Releasing Films Almost Nobody's Heard Of: Adam Torel on Rescuing Chusei Sone's Lost 80s Youth Films
With the upcoming Blu-ray release of Japanese film director Chusei Son's two films that explore youth culture and delinquency in 80's Japan, SCARS OF THE SUN and BLOW THE NIGHT, we asked Adam Torel at Third Window Films to tell us more about these films as this director hadn't been on our radar until now.
Here's what he had to say.
Releasing films almost nobody has ever heard of is not a very good business strategy to be honest.
Even so, I feel it’s a necessity to preserve lost eras of filmmaking and putting these films onto a physical format puts them into people’s homes all over the world, keeping them “alive” in a way the people who worked on them probably never expected.
Scars of the Sun is up there with one of the most obscure titles I’ve put out.
Up recently when until a few people who worked on the release and some critics chimed in, it literally had 2 watches and 0 reviews on Letterboxd, and on Filmarks (the Japanese version of Letterboxd) there are only 31 watches and 7 reviews.
Yes, it’s not a stone-cold classic masterpiece, but it’s a very good piece of cinema which showcases a different side of Chusei Sone, who is most well-known for his work on the Angel Guts series as well as tons of Roman Porno films.

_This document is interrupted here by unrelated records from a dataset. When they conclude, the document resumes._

(** * website-script: a shallow embedding of [script.py]

    The development follows the layout of the script: the Python string
    primitives it relies on, the inline renderer, the block renderer
    ([markdown_to_html]), the page composer and the site builder / cleaner
    running over a small file-system model.

    Text model.  A Python [str] is modelled by [string]; a character is an
    8-bit code.  The classification predicates ([isspace], [isdigit], line
    boundaries) follow CPython on the code points 0..255.  Literals of the
    script that contain characters outside this range are written as their
    UTF-8 bytes; no classification is ever applied to them. *)

From Stdlib Require Import Ascii String DecimalString.
From stdpp Require Import base list strings sorting gmap.

Local Open Scope string_scope.
Local Open Scope list_scope.

(** ** Python string primitives *)

Module Py.

Definition LF : ascii := ascii_of_nat 10.
Definition CR : ascii := ascii_of_nat 13.
Definition TAB : ascii := ascii_of_nat 9.
Definition DQUOTE : ascii := ascii_of_nat 34.
Definition dq : string := String DQUOTE "".
Definition nl : string := String LF "".

Definition code_in (c : ascii) (codes : list nat) : bool :=
  existsb (Nat.eqb (nat_of_ascii c)) codes.

(** [str.isspace] on one character, code points below 256. *)
Definition isspace (c : ascii) : bool :=
  code_in c [9; 10; 11; 12; 13; 28; 29; 30; 31; 32; 133; 160].

(** [str.isdigit] on one character, code points below 256: the decimal
    digits and the superscripts two, three and one. *)
Definition isdigit (c : ascii) : bool :=
  let n := nat_of_ascii c in
  ((48 <=? n)%nat && (n <=? 57)%nat) || code_in c [178; 179; 185].

(** Line boundaries of [str.splitlines], code points below 256. *)
Definition is_linebreak (c : ascii) : bool :=
  code_in c [10; 11; 12; 13; 28; 29; 30; 133].

Definition len (s : string) : nat := String.length s.
(** * A binary search tree of C [int]s: pointer-level model of sample.c

    The program under study (test-files/sample.c) keeps a binary search
    tree in malloc'ed [struct Node] cells and offers [createNode],
    [insert], [search], [inorderTraversal] and [freeTree], exercised by
    [main].

    The embedding keeps the pointers: a memory is a finite map from
    addresses to node cells, every C function is a computation in a small
    state-and-fault monad over that memory, and recursion through a
    pointer is bounded by an explicit call-depth budget.  Logical trees
    only appear as the shape a region of memory is said to hold. *)

From Stdlib Require Import ZArith Lia List Sorting.Sorted.
From stdpp Require Import base option list sorting gmap sets strings.

Open Scope Z_scope.

#[local] Set Warnings "-clear-no-such-hyp,-unused-intro-pattern".

(** ** Memory *)

(** Addresses of allocated cells.  A C pointer is either [NULL] or the
    address of a cell. *)
Abbreviation loc := positive.
Abbreviation ptr := (option loc).
Abbreviation NULL := (@None loc).

(** [struct Node { int data; struct Node* left; struct Node* right; }].
    The only operations the program performs on [data] are copies and the
    comparisons [<], [>] and [==], which agree on [int] and on [Z]; the
    payload is therefore kept as a [Z]. *)
Record Node : Type := mkNode {
  data : Z;
  left : ptr;
  right : ptr
}.

(** One call of [printf], recorded with its format string as it is spelt
    in the source and the integer arguments it was given. *)
Inductive event : Type :=
  | Printf (fmt : string) (args : list Z).

(** The state of a run: the allocated cells, the number of allocations
    [malloc] is still able to serve, and what was written to standard
    output so far. *)
Record mem : Type := mkMem {
  cells : gmap loc Node;
  avail : nat;
  stdout : list event
}.

(** ** Computations *)

(** A call either returns a value and a memory, or runs into undefined
    behaviour (access through [NULL] or through an address that is not
    allocated), or exceeds its call-depth budget. *)
Inductive outcome (A : Type) : Type :=
  | Done (a : A) (m : mem)
  | Fault
  | Timeout.
Arguments Done {A} a m.
Arguments Fault {A}.
Arguments Timeout {A}.

Definition M (A : Type) : Type := mem -> outcome A.

#[global] Instance M_mret : MRet M := fun A (a : A) m => Done a m.

#[global] Instance M_bind : MBind M := fun A B (k : A -> M B) (c : M A) m =>
  match c m with
  | Done a m' => k a m'
  | Fault => Fault
  | Timeout => Timeout
  end.

(** ** Primitive accesses *)

Definition with_cells (m : mem) (h : gmap loc Node) : mem :=
  mkMem h (avail m) (stdout m).

(** [malloc(sizeof(Node))]: [NULL] when no allocation is left, otherwise
    an address that is not in use.  The content of a new cell is
    indeterminate in C; it is represented by a placeholder that
    [createNode] overwrites field by field before anything reads it. *)
Definition malloc : M ptr :=
  fun m =>
    match avail m with
    | O => Done NULL m
    | S k =>
        let a := fresh (dom (cells m)) in
        Done (Some a) (mkMem (<[a := mkNode 0 NULL NULL]> (cells m)) k (stdout m))
    end.

(** [free(p)]: releases the cell; [free(NULL)] does nothing; releasing an
    address that is not allocated is undefined. *)
Definition free (p : ptr) : M unit :=
  fun m =>
    match p with
    | None => Done tt m
    | Some a =>
        match cells m !! a with
        | Some _ => Done tt (with_cells m (delete a (cells m)))
        | None => Fault
        end
    end.

(** Reading the cell behind a pointer: [p->...] as an rvalue. *)
Definition deref (p : ptr) : M Node :=
  fun m =>
    match p with
    | None => Fault
    | Some a =>
        match cells m !! a with
        | Some c => Done c m
        | None => Fault
        end
    end.

(** Writing one field behind a pointer: [p->field = ...]. *)
Definition update (p : ptr) (f : Node -> Node) : M unit :=
  fun m =>
    match p with
    | None => Fault
    | Some a =>
        match cells m !! a with
        | Some c => Done tt (with_cells m (<[a := f c]> (cells m)))
        | None => Fault
        end
    end.

Definition set_data (v : Z) (c : Node) : Node := mkNode v (left c) (right c).
Definition set_left (q : ptr) (c : Node) : Node := mkNode (data c) q (right c).
Definition set_right (q : ptr) (c : Node) : Node := mkNode (data c) (left c) q.

Definition printf (fmt : string) (args : list Z) : M unit :=
  fun m => Done tt (mkMem (cells m) (avail m) (stdout m ++ [Printf fmt args])).

Definition timeout {A} : M A := fun _ => Timeout.

(** ** The functions of sample.c *)

(** [Node* createNode(int value)].  The result of [malloc] is used without
    a test. *)
Definition createNode (value : Z) : M ptr :=
  newNode ← malloc;
  update newNode (set_data value);;
  update newNode (set_left NULL);;
  update newNode (set_right NULL);;
  mret newNode.

(** [Node* insert(Node* root, int value)]. *)
Fixpoint insert (depth : nat) (root : ptr) (value : Z) : M ptr :=
  match depth with
  | O => timeout
  | S depth' =>
      match root with
      | None => createNode value
      | Some _ =>
          c ← deref root;
          (if value <? data c then
             r ← insert depth' (left c) value;
             update root (set_left r)
           else
             c' ← deref root;
             if value >? data c' then
               r ← insert depth' (right c') value;
               update root (set_right r)
             else mret tt);;
          mret root
      end
  end.

(** [Node* search(Node* root, int value)]. *)
Fixpoint search (depth : nat) (root : ptr) (value : Z) : M ptr :=
  match depth with
  | O => timeout
  | S depth' =>
      match root with
      | None => mret root
      | Some _ =>
          c ← deref root;
          if data c =? value then mret root
          else
            c' ← deref root;
            if value <? data c' then search depth' (left c') value
            else search depth' (right c') value
      end
  end.

(** [void inorderTraversal(Node* root)]. *)
Fixpoint inorderTraversal (depth : nat) (root : ptr) : M unit :=
  match depth with
  | O => timeout
  | S depth' =>
      match root with
      | None => mret tt
      | Some _ =>
          c ← deref root;
          inorderTraversal depth' (left c);;
          c' ← deref root;
          printf "%d " [data c'];;
          c'' ← deref root;
          inorderTraversal depth' (right c'')
      end
  end.

(** [void freeTree(Node* root)]. *)
Fixpoint freeTree (depth : nat) (root : ptr) : M unit :=
  match depth with
  | O => timeout
  | S depth' =>
      match root with
      | None => mret tt
      | Some _ =>
          c ← deref root;
          freeTree depth' (left c);;
          c' ← deref root;
          freeTree depth' (right c');;
          free root
      end
  end.

(** [int main()].  Only the first call of [insert] has its result stored
    in [root]; the six later calls drop it. *)
Definition main (depth : nat) : M Z :=
  let root := NULL in
  root ← insert depth root 50;
  insert depth root 30;;
  insert depth root 70;;
  insert depth root 20;;
  insert depth root 40;;
  insert depth root 60;;
  insert depth root 80;;
  printf "BST in-order traversal: " [];;
  inorderTraversal depth root;;
  printf "\n" [];;
  let searchValue := 40 in
  result ← search depth root searchValue;
  (match result with
   | Some _ => printf "Value %d found in the BST.\n" [searchValue]
   | None => printf "Value %d not found in the BST.\n" [searchValue]
   end);;
  freeTree depth root;;
  mret 0.

(** The reattaching loop [root = insert(root, v)] over a sequence of
    values. *)
Fixpoint insert_all (depth : nat) (root : ptr) (values : list Z) : M ptr :=
  match values with
  | [] => mret root
  | v :: rest =>
      root' ← insert depth root v;
      insert_all depth root' rest
  end.

(** A memory with nothing allocated, nothing printed and [n] allocations
    to come. *)
Definition fresh_mem (n : nat) : mem := mkMem ∅ n [].

(** A memory whose only cell, at address 1, is a node holding 5 with no
    children; one allocation to come. *)
Definition single_mem : mem := mkMem {[1%positive := mkNode 5 NULL NULL]} 1 [].

(** The same cell, with no allocation to come. *)
Definition starved_mem : mem := mkMem {[1%positive := mkNode 5 NULL NULL]} 0 [].

(** A tree that is not ordered: 7 hangs on the left of 5. *)
Definition unordered_mem : mem :=
  mkMem {[1%positive := mkNode 5 (Some 2%positive) NULL;
          2%positive := mkNode 7 NULL NULL]} 0 [].

(** Not a tree: both links of the cell at address 1 lead to the cell at
    address 2. *)
Definition shared_mem : mem :=
  mkMem {[1%positive := mkNode 5 (Some 2%positive) (Some 2%positive);
          2%positive := mkNode 3 NULL NULL]} 0 [].

(** ** Shapes held in memory *)

(** The shape of a linked structure: which value sits where.  A shape is
    not a program value; it is what a region of memory is said to hold. *)
Inductive tree : Type :=
  | Leaf
  | Br (l : tree) (v : Z) (r : tree).

(** Left subtree, node, right subtree. *)
Fixpoint elements (t : tree) : list Z :=
  match t with
  | Leaf => []
  | Br l v r => elements l ++ v :: elements r
  end.

Fixpoint height (t : tree) : nat :=
  match t with
  | Leaf => O
  | Br l _ r => S (Nat.max (height l) (height r))
  end.

(** The ordering invariant on shapes. *)
Fixpoint bst (t : tree) : Prop :=
  match t with
  | Leaf => True
  | Br l v r =>
      Forall (fun x => x < v) (elements l) ∧
      Forall (fun x => v < x) (elements r) ∧
      bst l ∧ bst r
  end.

(** [tree_at h p t F]: following [p] in [h] one finds exactly the shape
    [t], laid out in the cells whose addresses are [F], no cell being
    used twice. *)
Fixpoint tree_at (h : gmap loc Node) (p : ptr) (t : tree) (F : gset loc) : Prop :=
  match t with
  | Leaf => p = NULL ∧ F = ∅
  | Br l v r =>
      exists a pl pr Fl Fr,
        p = Some a ∧ h !! a = Some (mkNode v pl pr) ∧
        tree_at h pl l Fl ∧ tree_at h pr r Fr ∧
        (a ∉ Fl) ∧ (a ∉ Fr) ∧ Fl ## Fr ∧ F = {[a]} ∪ Fl ∪ Fr
  end.
(** * The Appleseed text shell (shell.c): line editor, tokenizer, dispatcher

    A shallow embedding of [register_command], [shell_instance_thread],
    [prompt], [historic_prompt], [clear_prompt], [put_prompt], [parse_input]
    and [shell_builtins], and the properties of the line editor, of the
    history ring, of the tokenizer and of the command dispatcher.

    Conventions of the embedding.
    - A [char] is a [nat] below 256; a C array is a [list]; reading past the
      end of a list yields NUL and writing past it does nothing (the theorems
      that depend on an access being in range say so).
    - A pointer into [input_buffer] is the offset it points at; a pointer to
      a command descriptor is an address in the store [cmds]; a NULL pointer
      is [None].
    - The integer fields keep their C names. [cursor_index], [input_index],
      [nargs] and the loop counter [i] are modelled by [nat], which is exact
      as long as SHELL_CMD_BUFFER_SIZE is at most 256 ([i] is an
      [unsigned char]); [history_save_index] wraps at 256 as the
      [unsigned char] it is; [history_index] is a signed [Z], exact for a
      ring of at most 128 slots (it is an [int8_t]).
    - The constants of shell.h, which is not among the sources, are the
      fields of the class [ShellConfig]; the strings it defines are written
      symbolically as output events. [shell_cmd_init] and the command
      handlers are the fields of the class [ShellEnv].
    - The world outside the session (open descriptors, files, the output,
      the working directory, the store of descriptors) is a record that is
      passed along; the handler calls the shell makes are logged in it.
    - An operation that C leaves undefined (a NULL given to [strncmp],
      [strlen] or [ftell], a call through a NULL function pointer) ends the
      run in [Stuck], which records the state in which it was attempted; a
      walk through a registry whose links form a cycle is [Diverges]. *)

From stdpp Require Import base option list gmap.
From Stdlib Require String Ascii.
Import String.StringSyntax.
Delimit Scope string_scope with string.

In fact, it could be said that his work on films after his Roman Porno era are probably some of the ones he wanted to do the most, and therefore more personal. With Scars of the Sun, he worked with Toei to adapt the Shintaro Ishihara book Crazed Fruit (which was made into the famous film by Kō Nakahira) in a project that took years to develop.
Despite being on a double-bill will Jackie Chan’s Shaolin Wooden Men (I have the film pamphlet which brings the two films together into one booklet), Scars of the Sun was not a hit and since its 1981 theatrical release has not been available on any physical format in Japan until a belated DVD release in 2025. So lost for almost 45 years…
Soon after Scars of the Sun, Chusei Sone went even more independent by setting up his own production company called Film Workers alongside Mamoru Watanabe (director of Women Hell Song, from our Pink Films series). The first film from that company was 1983’s Blow the Night, which is not anywhere near as obscure as Scars of the Sun, despite it never being screened or released in any format overseas before. In Japan it was a success on its initial run, due to the topic of glue-sniffing youth gangs being very much a “hot topic” of the time. Yet, despite the film’s domestic success, film companies setup by directors (ala the Directors Company) don’t tend to last long and after making just 1 more film (the Mamoru Watanabe directed Serial Killer: Coldblooded) the company folded.
Like my work on the Directors Company films, it’s not easy sorting out rights and masters from bankrupt 80s Japanese production companies, yet lucky for me this time Blow the Night was actually bought out by Nikkatsu in the mid 2010’s and it got its first ever physical release on a Japanese DVD in 2018.
Unfortunately for me though, as with many of Nikkatsu titles of the 80s, when they initially scanned the prints they only made 60i data (some Japanese studios seem to only prioritize putting films onto TV or VOD) and could provide no other formats to get the feature data from.
Yet, as with the Angel Guts titles which had the same 60i masters, it’s not really obvious and they’re very good looking masters nonetheless.
In any case, this is the first time that either film has been released in Blu-ray (or even HD), so I hope you can enjoy delving into this very interesting, fun and obscure era of Chusei Sone and Japanese cinema in general.